- Aim of the task -
The first line of the entries through the line bearing "v_local : Forall": copy these lines exactly and return nothing else.

- Provided entries -
(** What the operations of the pool keep, whatever the interleaving. *)
Record Inv (n : nat) (s : config) : Prop := mkInv {
  v_size : poolSize (fst s) = n ∧ EnvPool.size (envelopePool (fst s)) = n;
  v_sem : sem (fst s) = total holds (snd s);
  v_max : sem (fst s) ≤ n;
  v_env : EnvPool.sem (envelopePool (fst s)) = total has_envelope (snd s);
  v_wg : wg (fst s) = total counted (snd s);
  v_guard : nat_of (poolGuard (fst s)) = total guards (snd s);
  v_pool : length (pool (fst s)) ≤ n;
  v_flag : if isShuttingDownFlg (fst s) then 1 ≤ total shutting (snd s) else ShutdownChan (fst s) = 0;
  v_chan : ShutdownChan (fst s) ≤ 1 ∧ ShutdownChan (fst s) ≤ total sent (snd s);
  v_local : Forall (local_ok (fst s)) (snd s);
  v_refused : 0 < total refused (snd s) → 0 < total closes (snd s)
}.

(** How many operations a goroutine has before it. *)
Definition rank (k : pc) : nat :=
  match k with
  | BLock _ => 12 | BCheck _ => 11 | BSelect _ => 10 | BClient _ => 9 | BAdd _ _ => 8
  | BUnlock (Some _) => 7 | BUnlock None => 2 | Refused => 1 | Serving _ => 6 | EnvelopeReturn _ => 5
  | RRemove _ => 4 | RPut _ => 3 | RSem => 2
  | SLock => 10 | SFlag => 9 | SSend => 8 | SNotify => 7 | SUnlock => 6
  | WLock => 5 | WWait => 4 | WDrain => 3 | WFlag => 2 | WUnlock => 1
  | Finished | Stopped | Panicked | Crashed => 0
  end.

(** [P] is reached whatever the scheduler does: in each state before, some goroutine can
    go on, and every choice leads to [P]. *)
Inductive inevitable `{Digest} (P : config → Prop) (s : config) : Prop :=
| inevitable_now : P s → inevitable P s
| inevitable_later : (∃ s', step s s') → (∀ s', step s s' → inevitable P s') → inevitable P s.

(** A schedule, played: which goroutine takes its step, and the choice. *)
Definition play1 `{Digest} (x : nat * choice) (s : config) : option config :=
  if crashed s then None else
  k ← snd s !! fst x; '(p', k') ← advance (snd x) (fst s) k; Some (p', <[fst x := k']> (snd s)).
Fixpoint play `{Digest} (l : list (nat * choice)) (s : config) : option config :=
  match l with
  | [] => Some s
  | x :: l => s' ← play1 x s; play l s'
  end.

(** ** Two sessions of one place *)
Definition no_digest : Digest := λ b, b.
Definition times (q : nat) (i : nat) : list (nat * choice) := replicate q (i, Proceed).
Definition mail_then_quit : stream :=
  lines_of ["EHLO a.org"; "AUTH PLAIN AGpvZQBwdw=="; "MAIL FROM:<joe@test.org>"; "RCPT TO:<x@evil.org>"; "QUIT"].
Definition data_at_once : stream := lines_of ["DATA"; "buy"; "."; "QUIT"].
Definition connection_of (s : stream) (i : Z) : connection := mkConnection s i "10.0.0.1" 0.
Abbreviation session_of x conn :=
  (@handleClient ascii_only test_world test_backend (test_server (Some any_password) false)
    (@session_fuel test_world conn) (mkSession x [] 0 false)).
Definition first_client : client := NewClient mail_then_quit 1 (@NewEnvelope no_digest "10.0.0.1" 0 1).
Definition two_sessions : list (nat * choice) :=
  times 6 0 ++ [(0, Served (c (snd (session_of first_client mail_then_quit))))] ++ times 4 0 ++ times 6 1.

#[global] Arguments total : simpl never.

(** ** Notions used by the statements *)

Definition crowd : list pc := [BLock (connection_of [] 1); BLock (connection_of [] 2); SLock].

(** What one operation does to the counters, and to its place. *)
Record moved (p : Pool) (k : pc) (p' : Pool) (k' : pc) : Prop := mkMoved {
  mv_size : poolSize p' = poolSize p ∧ EnvPool.size (envelopePool p') = EnvPool.size (envelopePool p);
  mv_sem : sem p' + holds k = sem p + holds k';
  mv_max : sem p' ≤ sem p `max` poolSize p;
  mv_env : EnvPool.sem (envelopePool p') + has_envelope k = EnvPool.sem (envelopePool p) + has_envelope k';
  mv_wg : wg p' + counted k = wg p + counted k';
  mv_guard : nat_of (poolGuard p') + guards k = nat_of (poolGuard p) + guards k';
  mv_pool : length (pool p') ≤ length (pool p) `max` poolSize p;
  mv_shared : isShuttingDownFlg p' = isShuttingDownFlg p ∧ ShutdownChan p' = ShutdownChan p ∧ wg p' ≤ wg p ∨ guards k = 1;
  mv_rank : rank k' < rank k;
  mv_closes : closes k' = closes k;
  mv_refused : refused k' ≤ refused k ∨ isShuttingDownFlg p = true ∨ ShutdownChan p ≠ 0;
  mv_borrows : borrows k' ≤ borrows k ∧ crashes k' ≤ crashes k + borrows k
}.

(** No Borrow is refused any more: nobody shuts the pool down, or all who borrow have done so. *)
Definition calm (s : config) : Prop :=
  crashed s = false ∧ (total closes (snd s) = 0 ∨ total borrows (snd s) = 0).

(** A goroutine can go on. *)
Definition can_step `{Digest} (s : config) (i : nat) : Prop :=
  ∃ k ch r, snd s !! i = Some k ∧ advance ch (fst s) k = Some r.
Definition is_finished (k : pc) : bool := match k with Finished | Stopped => true | _ => false end.

(** * Proofs *)
Lemma total_cons f k ts : total f (k :: ts) = f k + total f ts.
Proof. done. Qed.
Lemma total_insert f ts i k k' : ts !! i = Some k → total f (<[i := k']> ts) + f k = total f ts + f k'.
Proof. apply sum_insert. Qed.
Lemma total_lookup f ts i k : ts !! i = Some k → f k ≤ total f ts.
Proof. apply sum_lookup. Qed.
Lemma total_le f g ts : (∀ k, f k ≤ g k) → total f ts ≤ total g ts.
Proof. intros H. induction ts as [|k ts IH]; [done|]. rewrite !total_cons. specialize (H k). lia. Qed.
(** One goroutine for which the counts differ makes the difference of the sums. *)
Lemma total_lt f g ts i k : (∀ k, f k ≤ g k) → ts !! i = Some k → total f ts + g k ≤ total g ts + f k.
Proof.
  intros H. revert i. induction ts as [|x ts IH]; intros [|i]; [done..| |].
  - intros [= ->]. pose proof (total_le f g ts H). rewrite !total_cons. lia.
  - intros Hi. specialize (IH _ Hi). specialize (H x). rewrite !total_cons. lia.
Qed.
Lemma total_exists f ts : 0 < total f ts → ∃ i k, ts !! i = Some k ∧ 0 < f k.
Proof.
  induction ts as [|x ts IH]; intros H; [by apply Nat.nlt_0_r in H|]. destruct (f x) as [|q] eqn:E.
  - destruct IH as (i & k & Hi & Hk); [rewrite total_cons in H; lia|]. by exists (S i), k.
  - exists 0, x. split; [done|lia].
Qed.
Lemma two_guards ts i j k k' : total guards ts ≤ 1 → ts !! i = Some k → ts !! j = Some k' → i ≠ j →
  guards k = 1 → guards k' = 0.
Proof.
  intros Ht Hi Hj Hij Hk. pose proof (total_insert guards ts i k Finished Hi) as E. cbn in E.
  pose proof (total_lookup guards (<[i := Finished]> ts) j k') as L.
  rewrite list_lookup_insert_ne in L by done. specialize (L Hj). lia.
Qed.

Lemma local_ok_shared p p' k : isShuttingDownFlg p' = isShuttingDownFlg p → ShutdownChan p' = ShutdownChan p →
  wg p' ≤ wg p → local_ok p k → local_ok p' k.
Proof.
  intros Hf Hc Hw. destruct k as [| | | | |[]| | | | | | | | | | | | | | | | | | | |];
    cbn; rewrite ?Hf, ?Hc; lia || done.
Qed.
Lemma local_ok_free p p' k : guards k = 0 → local_ok p k → local_ok p' k.
Proof. by destruct k. Qed.

Lemma sent_closes k : sent k ≤ closes k.
Proof. destruct k; cbn; lia. Qed.
Lemma shutting_closes k : shutting k ≤ closes k.
Proof. destruct k; cbn; lia. Qed.
Lemma crashed_false s : crashed s = false ↔ total crashes (snd s) = 0.
Proof. unfold crashed. destruct (Nat.eqb_spec (total crashes (snd s)) 0); cbn; split; done || lia. Qed.

Section Proofs.
Context {D : Digest}.

Lemma take_client_spec r p p' x : take_client r p = Some (p', x) →
  ID x = clientID r ∧ EnvPool.sem (envelopePool p') = S (EnvPool.sem (envelopePool p)) ∧
  EnvPool.size (envelopePool p') = EnvPool.size (envelopePool p) ∧ poolSize p' = poolSize p ∧
  sem p' = sem p ∧ wg p' = wg p ∧ poolGuard p' = poolGuard p ∧ isShuttingDownFlg p' = isShuttingDownFlg p ∧
  ShutdownChan p' = ShutdownChan p ∧ length (pool p') ≤ length (pool p) ∧ m p' = m p.
Proof.
  unfold take_client, EnvPool.Borrow. destruct (_ <=? _); [done|].
  destruct (EnvPool.ready _); cbn; destruct (pool p) eqn:E; intros [= <- <-]; cbn;
    rewrite ?E; cbn; split_and!; done || lia.
Qed.
Lemma take_client_ready r p : EnvPool.sem (envelopePool p) < EnvPool.size (envelopePool p) →
  ∃ p' x, take_client r p = Some (p', x).
Proof.
  intros H. unfold take_client, EnvPool.Borrow. destruct (_ <=? _) eqn:E; [apply Nat.leb_le in E; lia|].
  destruct (EnvPool.ready _); cbn; destruct (pool p); eauto.
Qed.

- Answer space -
(** What the operations of the pool keep, whatever the interleaving. *)
Record Inv (n : nat) (s : config) : Prop := mkInv {
  v_size : poolSize (fst s) = n ∧ EnvPool.size (envelopePool (fst s)) = n;
  v_sem : sem (fst s) = total holds (snd s);
  v_max : sem (fst s) ≤ n;
  v_env : EnvPool.sem (envelopePool (fst s)) = total has_envelope (snd s);
  v_wg : wg (fst s) = total counted (snd s);
  v_guard : nat_of (poolGuard (fst s)) = total guards (snd s);
  v_pool : length (pool (fst s)) ≤ n;
  v_flag : if isShuttingDownFlg (fst s) then 1 ≤ total shutting (snd s) else ShutdownChan (fst s) = 0;
  v_chan : ShutdownChan (fst s) ≤ 1 ∧ ShutdownChan (fst s) ≤ total sent (snd s);
  v_local : Forall (local_ok (fst s)) (snd s);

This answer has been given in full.